3. 一般的な高齢者夫婦世帯の「生活費」は毎月4万円の「赤字」に…

総務省の「家計調査報告 家計収支編 2023年(令和5年)平均結果の概要」によると、65歳以上の無職夫婦世帯の平均的な家計収支は下記のとおりです。

65歳以上の無職夫婦世帯の平均的な家計収支

65歳以上の無職夫婦世帯の平均的な家計収支

出所:総務省「家計調査報告 家計収支編 2023年(令和5年)平均結果の概要」

  • 実収入:24万4580円
  • 可処分所得:21万3042円
  • 消費支出:25万959円
  • 不足分:3万7916円

実収入24万4580円に対し、可処分所得が21万3042円。税金や社会保険料が3万1538円ひかれていることがわかります。

可処分所得、つまり手取り収入21万3042円に対する生活費(消費支出)は25万959円で、毎月3万7916円の赤字となります。

この赤字を補填するために「毎月約4万円」は最低限確保しておかなければいけません。10年間で480万円、20年間で960万円、30年間で1440万円となります。
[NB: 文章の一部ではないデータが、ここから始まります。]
Lemma omap_length_all {A B} (f : A → option B) (l : list A) :
  (∀ x, x ∈ l → is_Some (f x)) → length (omap f l) = length l.
Proof.
  induction l as [|x l IH]; intros Hf; [done|]. rewrite omap_cons_eq.
  destruct (Hf x ltac:(left)) as [y ->]. simpl. f_equal. apply IH. intros; apply Hf. by right.
Qed.

Lemma length_concat_lt {A B} (f g : B → list A) (ls : list B) :
  (∀ b, b ∈ ls → length (f b) ≤ length (g b))%nat →
  (∃ b, b ∈ ls ∧ length (f b) < length (g b))%nat →
  (length (concat (f <$> ls)) < length (concat (g <$> ls)))%nat.
Proof.
  assert (∀ ls, (∀ b, b ∈ ls → length (f b) ≤ length (g b))%nat →
            (length (concat (f <$> ls)) ≤ length (concat (g <$> ls)))%nat) as Hle.
  { intros ls'; induction ls' as [|b ls' IH]; intros H; [done|].
    rewrite !fmap_cons, !concat_cons, !length_app.
    specialize (H b ltac:(left)) as Hb. specialize (IH ltac:(intros; apply H; by right)). lia. }
  induction ls as [|b ls IH]; intros H (b' & Hin & Hlt); [by apply elem_of_nil in Hin|].
  rewrite !fmap_cons, !concat_cons, !length_app. apply elem_of_cons in Hin as [->|Hin].
  - specialize (Hle ls ltac:(intros; apply H; by right)). lia.
  - specialize (H b ltac:(left)) as Hb.
    specialize (IH ltac:(intros; apply H; by right) ltac:(eauto)). lia.
Qed.

(** ** Lemmas: [position] *)

Lemma position_Some {A} (p : A → bool) l i :
  position p l = Some i → ∃ x, l !! i = Some x ∧ p x = true.
Proof.
  revert i; induction l as [|x l IH]; intros i; simpl; [done|].
  destruct (p x) eqn:Hp; [intros; simplify_eq; eauto|].
  intros (j & Hj & ->)%fmap_Some. destruct (IH j Hj) as (y & ? & ?). eauto.
Qed.

Lemma position_None {A} (p : A → bool) l :
  position p l = None ↔ ∀ x, x ∈ l → p x = false.
Proof.
  induction l as [|x l IH]; simpl.
  { split; [by intros _ x ?%elem_of_nil|done]. }
  destruct (p x) eqn:Hp.
  - split; [done|]. intros H. specialize (H x). rewrite Hp in H. by discriminate H; left.
  - rewrite fmap_None, IH. split.
    + intros H y [->|Hy]%elem_of_cons; auto.
    + intros H y Hy. apply H. by right.
Qed.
ただし、赤字がより膨らむ可能性があることも想定しておく必要があります。

少子高齢化が深刻な問題となる日本では、社会保険料が年々上昇しています。

公的年金は毎年度見直しが行われており、2024年度は2.7%の増額となりましたが、物価上昇率を下回っており実質的には目減りです。

収入が増えない中、社会保険料の負担増により可処分所得が減れば赤字はより大きくなるでしょう。

また年齢を重ねるごとに医療費の負担が増えたり、介護費用が発生したりなどの可能性も高まります。

こうした可能性も考慮しながら、老後資金を準備していきましょう。